舘(たち)や石川らも参加した財団法人国土計画研究所の理事長となった高田保馬はこうした国土計画を支持し、人口増加のために『基礎社会』である農村の人口を維持していくことを主張した。
 さらに1941年1月、企画院が起案した『人口政策確立要綱』が閣議決定される。その内容は、『東亜共栄圏』を建設して健全な発展を図るためには一定の人口を確保することが必要であり、人口増加の『永遠ノ発展性ヲ確保スル』ために、昭和35(1960)年の人口1億人を目標に、高い出生率と死亡率低下を実現して、民族の量的及び質的発展を確保するとし、このために諸施策を講じようとするものであった。
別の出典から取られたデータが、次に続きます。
(* ===== verification/Mmio.v ===== *)
(** * Memory-mapped registers

    The volatile accesses of the drivers: [read_volatile n a] reads the [n]-byte
    register at address [a] and may change the hardware, [write_volatile n a v]
    writes it. [W] is the state of the hardware behind them. *)

From S2P Require Import Prelude Bytes.

Class Mmio (W : Type) := {
  read_volatile : Z → Z → W → W * Z;
  write_volatile : Z → Z → Z → W → W;
}.

Section mmio.
Context {W : Type} {mmio : Mmio W}.

Definition mread {E} (n a : Z) : st W E Z := λ w, let '(w, v) := read_volatile n a w in (w, Ok v).
Definition mwrite {E} (n a v : Z) : st W E () := λ w, (write_volatile n a v w, Ok ()).
End mmio.

(** Complement of a [w]-bit value, and the bits of a mask cleared. *)
Definition not_ (w x : Z) : Z := wrap w (Z.lnot x).

Lemma not_eq w x : 0 ≤ x < 2 ^ w → not_ w x = 2 ^ w - 1 - x.
Proof.
  intros Hx. unfold not_, wrap, Z.lnot. replace (Z.pred (- x)) with (2 ^ w - 1 - x + (-1) * 2 ^ w) by lia.
  rewrite Z.mod_add by lia. apply Z.mod_small. lia.
Qed.

(** Clearing the low [k] bits. *)
Lemma land_not_ones w x k : 0 ≤ k ≤ w → 0 ≤ x < 2 ^ w → Z.land x (not_ w (2 ^ k - 1)) = x - x mod 2 ^ k.
Proof.
  intros Hk Hx. assert (Hp : 0 < 2 ^ k) by (apply Z.pow_pos_nonneg; lia).
  transitivity (x / 2 ^ k * 2 ^ k); [|pose proof (Z.div_mod x (2 ^ k)); lia].
  rewrite <- Z.shiftl_mul_pow2, <- Z.shiftr_div_pow2 by lia.
  apply Z.bits_inj'. intros n Hn. unfold not_, wrap.
  rewrite Z.land_spec, Z.shiftl_spec by done.
  destruct (decide (n < w)).
  - rewrite Z.mod_pow2_bits_low, Z.lnot_spec by lia. replace (2 ^ k - 1) with (Z.ones k) by (rewrite Z.ones_equiv; lia).
    destruct (decide (n < k)).
    + rewrite Z.ones_spec_low, (Z.testbit_neg_r _ (n - k)) by lia. by rewrite andb_false_r.
    + rewrite Z.ones_spec_high by lia. rewrite Z.shiftr_spec by lia. replace (n - k + k) with n by lia.
      by rewrite andb_true_r.
  - rewrite Z.shiftr_spec by lia. replace (n - k + k) with n by lia.
    destruct (decide (0 < w)); [by rewrite (is_u_high w x n) by (done || lia)|].
    replace w with 0 in Hx by lia. replace x with 0 by lia. by rewrite !Z.bits_0.
Qed.
(* ===== verification/PciBus.v ===== *)
(** * PCI functions as devices

    [lib/bus/src/pci]: the capability list of a function ([caps.rs]), the device
    it is registered as ([device.rs]), and the bus that registers every function
    found ([mod.rs]). *)

From S2P Require Import Prelude Bytes Text BlockDev Mmio Pci Devices.

(** ** [caps.rs] *)

Inductive CapabilityId :=
| Cap_Msi | Cap_MsiX | Cap_Pcie | Cap_VendorSpecific | Cap_PowerManagement | Cap_Unknown (v : Z).

#[global] Instance CapabilityId_eq_dec : EqDecision CapabilityId.
Proof. solve_decision. Defined.

Definition CapabilityId_from_u8 (v : Z) : CapabilityId :=
  if v =? 0x01 then Cap_PowerManagement else
  if v =? 0x05 then Cap_Msi else
  if v =? 0x10 then Cap_Pcie else
  if v =? 0x11 then Cap_MsiX else
  if v =? 0x09 then Cap_VendorSpecific else Cap_Unknown v.

Record Capability := { cap_id : CapabilityId; cap_offset : Z }.

Inductive BusError := NotInitialized | EnumerationFailed | ResourceConflict | DeviceRegistrationFailed.

(** [BusError::as_str] *)
Definition BusError_as_str (e : BusError) : rstring :=
  match e with
  | NotInitialized => lit "bus not initialized"
  | EnumerationFailed => lit "bus enumeration failed"
  | ResourceConflict => lit "resource conflict"
  | DeviceRegistrationFailed => lit "device registration failed"
  end.

(** ** [device.rs] *)

Record PciBusDevice := { pbd_info : PciDeviceInfo; pbd_name : rstring; pbd_caps : list Capability }.

Definition is_storage (d : PciBusDevice) : bool := class (pbd_info d) =? 0x01.
Definition is_network (d : PciBusDevice) : bool := class (pbd_info d) =? 0x02.
Definition id_pair (d : PciBusDevice) : Z * Z := (vendor_id (pbd_info d), device_id (pbd_info d)).

(** [format!("pci:{:02x}:{:02x}.{}", ..)] *)
Definition pci_name (a : PciAddress) : rstring :=
  lit "pci:" ++ hex 2 (pa_bus a) ++ lit ":" ++ hex 2 (pa_device a) ++ lit "." ++ dec (pa_function a).

Section bus.
Context {W : Type} {mmio : Mmio W}.

(** [for _ in 0..48]. *)
Fixpoint caps_loop {E} (n : nat) (dev : PciDeviceInfo) (offset : Z) (caps : list Capability) :
    st (Ecam W) E (list Capability) :=
  match n with
  | O => mret caps
  | S n =>
      if (offset <? 0x40) || (0xFC <? offset) then mret caps else
      id ← info_read8 dev offset;
      next ← info_read8 dev (wrap 16 (offset + 1));
      let next := Z.land next (not_ 8 0x3) in
      let caps := caps ++ [{| cap_id := CapabilityId_from_u8 id; cap_offset := offset |}] in
      if next =? 0 then mret caps else caps_loop n dev next caps
  end.

Definition parse_capabilities {E} (dev : PciDeviceInfo) : st (Ecam W) E (list Capability) :=
  status ← info_read16 dev 0x06;
  if Z.land status (Z.shiftl 1 4) =? 0 then mret [] else
  offset ← info_read8 dev 0x34;
  caps_loop 48 dev (Z.land offset (not_ 8 0x3)) [].

Definition find_capability {E} (dev : PciDeviceInfo) (id : CapabilityId) : st (Ecam W) E (option Z) :=
  caps ← parse_capabilities dev;
  mret (cap_offset <$> head (filter (λ c, cap_id c = id) caps)).

Definition PciBusDevice_new {E} (info : PciDeviceInfo) : st (Ecam W) E PciBusDevice :=
  caps ← parse_capabilities info;
  mret {| pbd_info := info; pbd_name := pci_name (pi_address info); pbd_caps := caps |}.

Definition enable_dma {E} (d : PciBusDevice) : st (Ecam W) E () := enable_bus_master (pbd_info d).

Definition pci_probe (d : PciBusDevice) : st (Ecam W) DeviceError () :=
  if vendor_id (pbd_info d) =? 0xFFFF then fail ProbeFailed else mret ().

#[export] Instance PciBusDevice_Device : Device (Ecam W) PciBusDevice := {|
  name := pbd_name;
  device_type := λ _, Dt_Bus;
  dev_probe := pci_probe;
  remove := λ _, mret ();
|}.

(** ** [mod.rs] *)

(** The callback: register the function, whatever comes of it. *)
Definition register_function (info : PciDeviceInfo) : st (DeviceRegistry PciBusDevice * Ecam W) BusError () :=
  dev ← on_snd (PciBusDevice_new info);
  _ ← st_try (register dev);
  mret ().

Definition PciBus_enumerate : st (DeviceRegistry PciBusDevice * Ecam W) BusError () :=
  s ← get_st;
  if negb (is_ready s.2) then fail NotInitialized else
  enumerate register_function.
End bus.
 同要綱では死亡率低下のための乳幼児死亡率の改善、結核予防などのほか、出生率上昇のための婚資貸付制度や家族手当制度の確立などが謳われているが、これらは定常人口を確保するためにスウェーデンで導入された出産・育児支援政策など、既に少子化が進んでいた1930年代のヨーロッパ各国(スウェーデンのほかドイツ、イタリア、フランス等)で政治体制の違いを超えて実施されていた政策を参考にしたものだった。
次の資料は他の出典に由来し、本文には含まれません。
(* ===== verification/Shell.v ===== *)
(** * The shell

    [kernel/src/task/shell]: the tokenizer and the pipeline parser
    ([tokenizer/]), the history ([history.rs]), the command table and the
    argument parsing that [#[command]] generates ([commands/mod.rs],
    [macros/src/lib.rs]), the commands, and the line editor of [shell_task]
    ([mod.rs]). [heapless] and the keyboard decoder are the classes
    [Heapless] and [Decoder]. *)

From S2P Require Import Prelude Bytes Text Devices.

(** [heapless::Vec<A, n>] and [heapless::String<n>] by their contents; [None]
    is the error of a container that is full (and is then unchanged). *)
Class Heapless := {
  hv_push : ∀ {A}, Z → list A → A → option (list A);
  hs_push : Z → rstring → Z → option rstring;
  hs_push_str : Z → rstring → rstring → option rstring;
}.
Class HeaplessSpec {h : Heapless} := {
  hv_push_spec {A} n (l : list A) x : hv_push n l x = if len l <? n then Some (l ++ [x]) else None;
  hs_push_spec n s c : hs_push n s c = if str_len s + utf8_len c <=? n then Some (s ++ [c]) else None;
  hs_push_str_spec n s t : hs_push_str n s t = if str_len s + str_len t <=? n then Some (s ++ t) else None;
}.

Section shell.
Context {heapless : Heapless}.

(** [.push(x).ok()] *)
Definition push_ok {A} (n : Z) (l : list A) (x : A) : list A := default l (hv_push n l x).

(** ** Tokens *)

Inductive Token := Word (w : rstring) | Pipe.

#[global] Instance Token_eq_dec : EqDecision Token.
Proof. solve_decision. Defined.

(** The inner loops: the characters up to a stop character, and the rest. *)
Fixpoint take_while (p : Z → bool) (s : rstring) : rstring * rstring :=
  match s with
  | [] => ([], [])
  | c :: s' => if p c then let '(w, r) := take_while p s' in (c :: w, r) else ([], s)
  end.
Definition in_quotes (c : Z) : bool := negb (c =? 34).
Definition in_word (c : Z) : bool := negb ((c =? 32) || (c =? 124)).

(** One pass per character is more than the loop makes. *)
Fixpoint tokenize_loop (fuel : nat) (chars : rstring) (tokens : list Token) : outcome Empty_set (list Token) :=
  match fuel with
  | O => Diverge
  | S fuel =>
      match chars with
      | [] => Ok tokens
      | c :: rest =>
          if c =? 32 then tokenize_loop fuel rest tokens
          else if c =? 124 then tokenize_loop fuel rest (push_ok 64 tokens Pipe)
          else if c =? 34 then
            let '(start, rest) := take_while in_quotes rest in
            tokenize_loop fuel (drop 1 rest) (push_ok 64 tokens (Word start))
          else
            let '(word, rest) := take_while in_word chars in
            tokenize_loop fuel rest (push_ok 64 tokens (Word word))
      end
  end.
Definition tokenize (input : rstring) : outcome Empty_set (list Token) := tokenize_loop (S (length input)) input [].

(** ** Pipelines *)

Record Command := { cmd_name : rstring; cmd_args : list rstring }.
Definition Command_empty : Command := {| cmd_name := []; cmd_args := [] |}.

#[global] Instance Command_eq_dec : EqDecision Command.
Proof. solve_decision. Defined.

Definition parse_token (s : list Command * Command) (t : Token) : list Command * Command :=
  let '(cmds, current) := s in
  match t with
  | Word w =>
      (cmds, if is_empty (cmd_name current) then {| cmd_name := w; cmd_args := cmd_args current |}
             else {| cmd_name := cmd_name current; cmd_args := push_ok 16 (cmd_args current) w |})
  | Pipe => (push_ok 8 cmds current, Command_empty)
  end.
Definition parse_pipeline (tokens : list Token) : list Command :=
  let '(cmds, current) := foldl parse_token ([], Command_empty) tokens in
  if nonempty (cmd_name current) then push_ok 8 cmds current else cmds.

(** ** History *)

Record History := { entries : list rstring; index : Z }.
Definition History_new : History := {| entries := []; index := 0 |}.
Definition hist_push (h : History) (line : rstring) : History :=
  match hs_push_str 128 [] line with
  | Some s =>
      match hv_push 32 (entries h) s with
      | Some e => {| entries := e; index := len e |}
      | None => h
      end
  | None => h
  end.
(** An out-of-range index panics. *)
Definition hist_up (h : History) : outcome Empty_set (History * option rstring) :=
  if 0 <? index h then
    s ← unwrap (entries h !! Z.to_nat (index h - 1));
    Ok ({| entries := entries h; index := index h - 1 |}, Some s)
  else Ok (h, None).
Definition hist_down (h : History) : outcome Empty_set (History * option rstring) :=
  if index h + 1 <? len (entries h) then
    s ← unwrap (entries h !! Z.to_nat (index h + 1));
    Ok ({| entries := entries h; index := index h + 1 |}, Some s)
  else Ok (h, None).

(** ** Paths *)

(** [str::trim_end_matches(c)] *)
Fixpoint trim_end_matches (c : Z) (s : rstring) : rstring :=
  match s with
  | [] => []
  | x :: s => match trim_end_matches c s with [] => if x =? c then [] else [x] | t => x :: t end
  end.

(** [current] is [get_current_path()]. *)
Definition resolve_path (current path : rstring) : rstring :=
  if starts_with path (lit "/") then path
  else if bool_decide (path = lit ".") then current
  else if bool_decide (path = lit "..") then
    if bool_decide (current = lit "/") then lit "/"
    else
      let parts := split_on 47 (trim_end_matches 47 current) in
      if len parts <=? 1 then lit "/" else join (lit "/") (take (length parts - 1) parts)
  else if bool_decide (current = lit "/") then lit "/" ++ path
  else current ++ lit "/" ++ path.
End shell.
 なお戦時中の人口政策のスローガンとして有名なのが『生めよ殖やせよ国のため』であるが、これは1939年に厚生省民族衛生研究会が、なちの優生学的なスローガンを参考として『結婚十訓』を発表した祭、その最後に挙げられたものである。ただし1941年に『結婚十訓』を基にした『結婚十訓』が公式に発表されているが、人口増加における死亡率低下の重要性を強調するためか、最後は『生めよ殖やせよ国のため』ではなく『生めよ育てよ国の為』になっており、太平洋戦争中は公式には『生めよ育てよ』というスローガンが使われた。こうしたスローガンは『日本の人口が減少する』という危機感から生まれたものであった。
 戦後に再び強くなった人口過剰論
 しかし第二次世界大戦後、日本は植民地を失い、多くの引揚者が内地に帰還し、また多くの男性が復員したことで第一次ベビーブームが起き出生数が急増する。加えて戦災により経済力が低下していたこともあり、明治から昭和初期にかけてと同様に再び人口過剰が問題視されるようになる。こうした中で、戦時中における人口減少への危機感は忘れられてしまう。
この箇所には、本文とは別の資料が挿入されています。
(** Only the line, the walk through the history and the screen change. *)
Definition same_session (s s' : state) : Prop :=
  entries (history s'.1) = entries (history s.1) ∧ prefix s'.1 = prefix s.1 ∧
  CURRENT_PATH s'.2 = CURRENT_PATH s.2 ∧ COMMANDS s'.2 = COMMANDS s.2.
#[export] Instance same_session_preorder : PreOrder same_session.
Proof. split; [by intros s|]. intros s1 s2 s3 (?&?&?&?) (?&?&?&?). unfold same_session. by split_and!; etransitivity. Qed.

(** Keys that edit the line. *)
Definition edits (k : DecodedKey) : Prop := match k with K_unicode c => printable c | _ => True end.

Lemma recall_edits base sh w text h :
  editing base (sh, w) → Forall printable text → short text →
  entries h = entries (history sh) → 0 ≤ index h ≤ len (entries h) →
  ∃ sh' w', recall (E:=Empty_set) text ({| line := line sh; history := h; prefix := prefix sh |}, w) = ((sh', w'), Ok ()) ∧
    editing base (sh', w') ∧ same_session (sh, w) (sh', w') ∧ line sh' = text ∧ history sh' = h.
Proof.
  intros (Hs&Hp&Hl&Hh&_) Ht Hst He Hi. unfold recall. rewrite bind_get_st. cbn [fst line].
  rewrite (st_bind_Ok _ _ _ _ _ (on_snd_run _ _ _ _ _ (clear_line_run _ _))). cbv zeta. unfold set_line. rewrite bind_modify.
  unfold on_snd, print, modify. cbn [fst snd prefix history]. eexists _, _. split; [reflexivity|].
  rewrite hs_push_str_spec. cbn [str_len foldr]. rewrite (proj2 (Z.leb_le _ _)) by exact Hst. cbn [app default].
  split; [|split; [split_and!; cbn; congruence|done]]. cbn [editing printed_more printed line history].
  split; [|split; [exact Ht|split; [exact Hst|split; [by rewrite He|exact Hi]]]].
  rewrite !shown_app, Hs, show_erases, show_printables by done. f_equal. rewrite str_len_printable by done.
  rewrite length_app. replace (length base + length (line sh) - Z.to_nat (len (line sh)))%nat with (length base + 0)%nat by lia.
  by rewrite take_app_add, app_nil_r.
Qed.
(* ===== verification/ShellDemo.v ===== *)
(** * The shell at concrete inputs *)

From S2P Require Import Prelude Bytes Text Devices Shell ShellFacts ShellTask ShellTaskFacts.

#[export] Instance list_Heapless : Heapless := {|
  hv_push A n l x := if len l <? n then Some (l ++ [x]) else None;
  hs_push n s c := if str_len s + utf8_len c <=? n then Some (s ++ [c]) else None;
  hs_push_str n s t := if str_len s + str_len t <=? n then Some (s ++ t) else None;
|}.
#[export] Instance list_HeaplessSpec : HeaplessSpec.
Proof. split; reflexivity. Qed.

(** The line [echo "a b" --upper | help]. *)
Definition demo_cmds : list Command :=
  [{| cmd_name := lit "echo"; cmd_args := [lit "a b"; lit "--upper"] |}; {| cmd_name := lit "help"; cmd_args := [] |}].
Definition demo_line : rstring := lit "echo " ++ [34] ++ lit "a b" ++ [34] ++ lit " --upper | help".

Lemma demo_typed : typed (pipeline_tokens demo_cmds) demo_line.
Proof.
  assert (Hb : ∀ w, forallb in_word w = true → Forall (λ c, in_word c) w).
  { intros w Hw. apply Forall_forall. intros c Hc. apply Is_true_true. rewrite forallb_forall in Hw. by apply Hw, list_elem_of_In. }
  change demo_line with (lit "echo" ++ 32 :: 34 :: lit "a b" ++ 34 :: 32 :: lit "--upper" ++ 32 :: 124 :: 32 :: lit "help" ++ []).
  apply typed_bare; [done|by apply Hb|done|]. apply typed_blank, typed_quoted; [repeat constructor|].
  apply typed_blank, typed_bare; [done|by apply Hb|done|]. apply typed_blank, typed_pipe, typed_blank.
  apply typed_bare; [done|by apply Hb|done|]. constructor.
Qed.

Lemma demo_cmds_fit : Forall command_fits demo_cmds.
Proof. by repeat (apply Forall_cons; split; [split; [done|cbn; lia]|]). Qed.

Lemma demo_printable : Forall printable demo_line.
Proof.
  assert (H : forallb (λ c, (32 <=? c) && (c <? 127)) demo_line = true) by (vm_compute; reflexivity).
  rewrite forallb_forall in H. apply Forall_forall. intros c Hc%list_elem_of_In%H. unfold printable. lia.
Qed.

Lemma command_line_roundtrip_witness : parse_pipeline <$> tokenize demo_line = Ok demo_cmds.
Proof.
  destruct (command_line_roundtrip demo_line) as (_&_&H).
  apply (H demo_cmds (pipeline_tokens demo_cmds) demo_typed eq_refl demo_cmds_fit); cbn; lia.
Defined.

Lemma history_walk_witness :
  hist_run History_new [Push (lit "a"); Push (lit "b"); Up; Up; Down] = Ok (hist_at [lit "a"; lit "b"] 1).
Proof.
  destruct (history_walk [Push (lit "a"); Push (lit "b"); Up; Up; Down]) as (i&Hrun&_).
  rewrite Hrun. vm_compute in Hrun |- *. congruence.
Defined.

(** The section of the commands, and the shell at its first prompt. *)
Definition demo_sleep (t : Z) (w : World) : World := w.
Definition demo_upper (s : rstring) : rstring := (λ c, if (97 <=? c) && (c <=? 122) then c - 32 else c) <$> s.
Definition demo_section : list CommandEntry := [cd; cmd_echo demo_upper; cmd_help; ls; mkdir; pwd; cmd_sleep demo_sleep; touch].
Definition demo_start : ShellTask * World :=
  match shell_start demo_section {| CURRENT_PATH := None; COMMANDS := ∅; printed := [] |} with
  | (w, Ok sh) => (sh, w)
  | (w, _) => ({| line := []; history := History_new; prefix := [] |}, w)
  end.

Definition demo_ran : World * outcome Empty_set () :=
  execute_pipeline demo_section demo_cmds (printed_more demo_start.2 (demo_line ++ [10])).

Lemma demo_cut : ∀ a b, demo_line ≠ a ++ prefix demo_start.1 ++ b.
Proof.
  assert (Hno : forallb (λ n, negb (starts_with (drop n demo_line) (lit "/> "))) (seq 0 30) = true) by (vm_compute; reflexivity).
  assert (Hp : prefix demo_start.1 = lit "/> ") by (vm_compute; reflexivity). rewrite Hp.
  intros a b Heq. rewrite forallb_forall in Hno. specialize (Hno (length a)).
  assert (Hin : In (length a) (seq 0 30)).
  { apply in_seq. apply (f_equal length) in Heq. rewrite !length_app in Heq.
    assert (Hd : length demo_line = 25%nat) by (vm_compute; reflexivity). lia. }
  apply Hno in Hin. rewrite Heq, drop_app_length in Hin. apply negb_true_iff in Hin.
  pose proof (starts_with_app (lit "/> ") b). congruence.
Qed.

Lemma demo_ran_ok : demo_ran.2 = Ok ().
Proof. vm_compute. reflexivity. Qed.
Lemma demo_ran_path : CURRENT_PATH demo_ran.1 = Some (lit "/").
Proof. vm_compute. reflexivity. Qed.


Lemma demo_editing : editing (lit "/> ") demo_start.
Proof.
  assert (Hl : line demo_start.1 = []) by (vm_compute; reflexivity).
  assert (Hh : history demo_start.1 = History_new) by (vm_compute; reflexivity).
  assert (Hs : shown (printed demo_start.2) = lit "/> ") by (vm_compute; reflexivity).
  destruct demo_start as [sh w]. cbn [fst snd] in *. cbn [editing]. rewrite Hl, Hh, Hs.
  split; [reflexivity|]. split; [constructor|]. split; [cbn; lia|]. split; [constructor|cbn; lia].
Qed.
Lemma demo_typed_ls :
  line (for_ [K_unicode 108; K_unicode 120; K_backspace; K_unicode 115; K_up; K_other] (on_key demo_section) demo_start).1.1 = lit "ls".
Proof. vm_compute. reflexivity. Qed.

Lemma line_on_screen_witness :
  ∃ s', for_ [K_unicode 108; K_unicode 120; K_backspace; K_unicode 115; K_up; K_other] (on_key demo_section) demo_start = (s', Ok ()) ∧
    shown (printed s'.2) = lit "/> ls".
Proof.
  destruct (line_on_screen demo_section (lit "/> ")
    [K_unicode 108; K_unicode 120; K_backspace; K_unicode 115; K_up; K_other] demo_start) as (s'&Hrun&He&_).
  - repeat constructor; cbn; lia.
  - exact demo_editing.
  - exists s'. split; [exact Hrun|]. destruct s' as [sh' w']. destruct He as [Hs _]. cbn [snd]. rewrite Hs.
    pose proof demo_typed_ls as Hl. rewrite Hrun in Hl. cbn [fst] in Hl. rewrite Hl. reflexivity.
Defined.

(** A line of two-byte characters over the prompt, and a recorded [ls]. *)
Definition demo_umlauts : ShellTask :=
  {| line := [228; 246]; history := hist_at [lit "ls"] 1; prefix := lit "/> " |}.
Definition demo_umlaut_world : World := {| CURRENT_PATH := Some (lit "/"); COMMANDS := ∅; printed := lit "/> " ++ [228; 246] |}.

Lemma recall_erases_prompt_witness :
  ∃ sh' w', on_key demo_section K_up (demo_umlauts, demo_umlaut_world) = ((sh', w'), Ok ()) ∧ line sh' = lit "ls" ∧
    shown (printed w') = lit "/ls".
Proof.
  apply (recall_erases_prompt demo_section (lit "/> ") (lit "ls") [lit "ls"] 1 demo_umlauts demo_umlaut_world).
  - reflexivity.
  - repeat constructor; discriminate.
  - vm_compute. discriminate.
  - reflexivity.
  - cbn. lia.
  - reflexivity.
  - repeat constructor; discriminate.
  - vm_compute. discriminate.
Defined.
 日本を占領した連合国の一部には、人口圧力が日本の軍事的な海外進出の要因となったことから、出生率を低下させることが必要であるという考えがあったことは否定できない。しかし近年の研究では、連合軍総司令部(GHQ)は出生率の抑制の必要性はある程度認めていたものの、その手段としては避妊を考えており、むしろ日本側の方が人工妊娠中絶の推進に積極的であったとされる(豊田真穂『占領下の「人口政策」──優生保護法の中絶条項を中心に』比較家族史学会監修『人口政策の比較史』所収、日本経済評論社)。
 戦時中の1940年に優生学に基づき成立した国民優生法は、その名に反し、人口増加を優先するため実態はむしろ中絶を抑制するものであったともいわれる。それに対し、戦前から新マルサス主義に基づく産児制限運動を展開し、戦後は衆議院議員となった加藤シヅエらの提案により48年に成立した優生保護法は、中絶を認める要件を緩和するものであった。翌49年の同法改正で経済的理由による中絶が可能になったこともあり、出生率は大きく低下していく。生活水準を維持していくための出生制限を必要とし、それが広く行われたという意味で、江戸時代と終戦直後の日本は同じだったといえる。
 総人口に占める従属人口(年少人口と老年人口の合計)の割合の低下による生産年齢人口の負担減少(人口ボーナス)は日本経済の発展に寄与し、高度経済成長が実現するが、それと同時に出生率の低下が問題視され始める。60年代中頃以降、『厚生白書』では出生率低下が問題とされ、出生率の回復の必要性が訴えられた。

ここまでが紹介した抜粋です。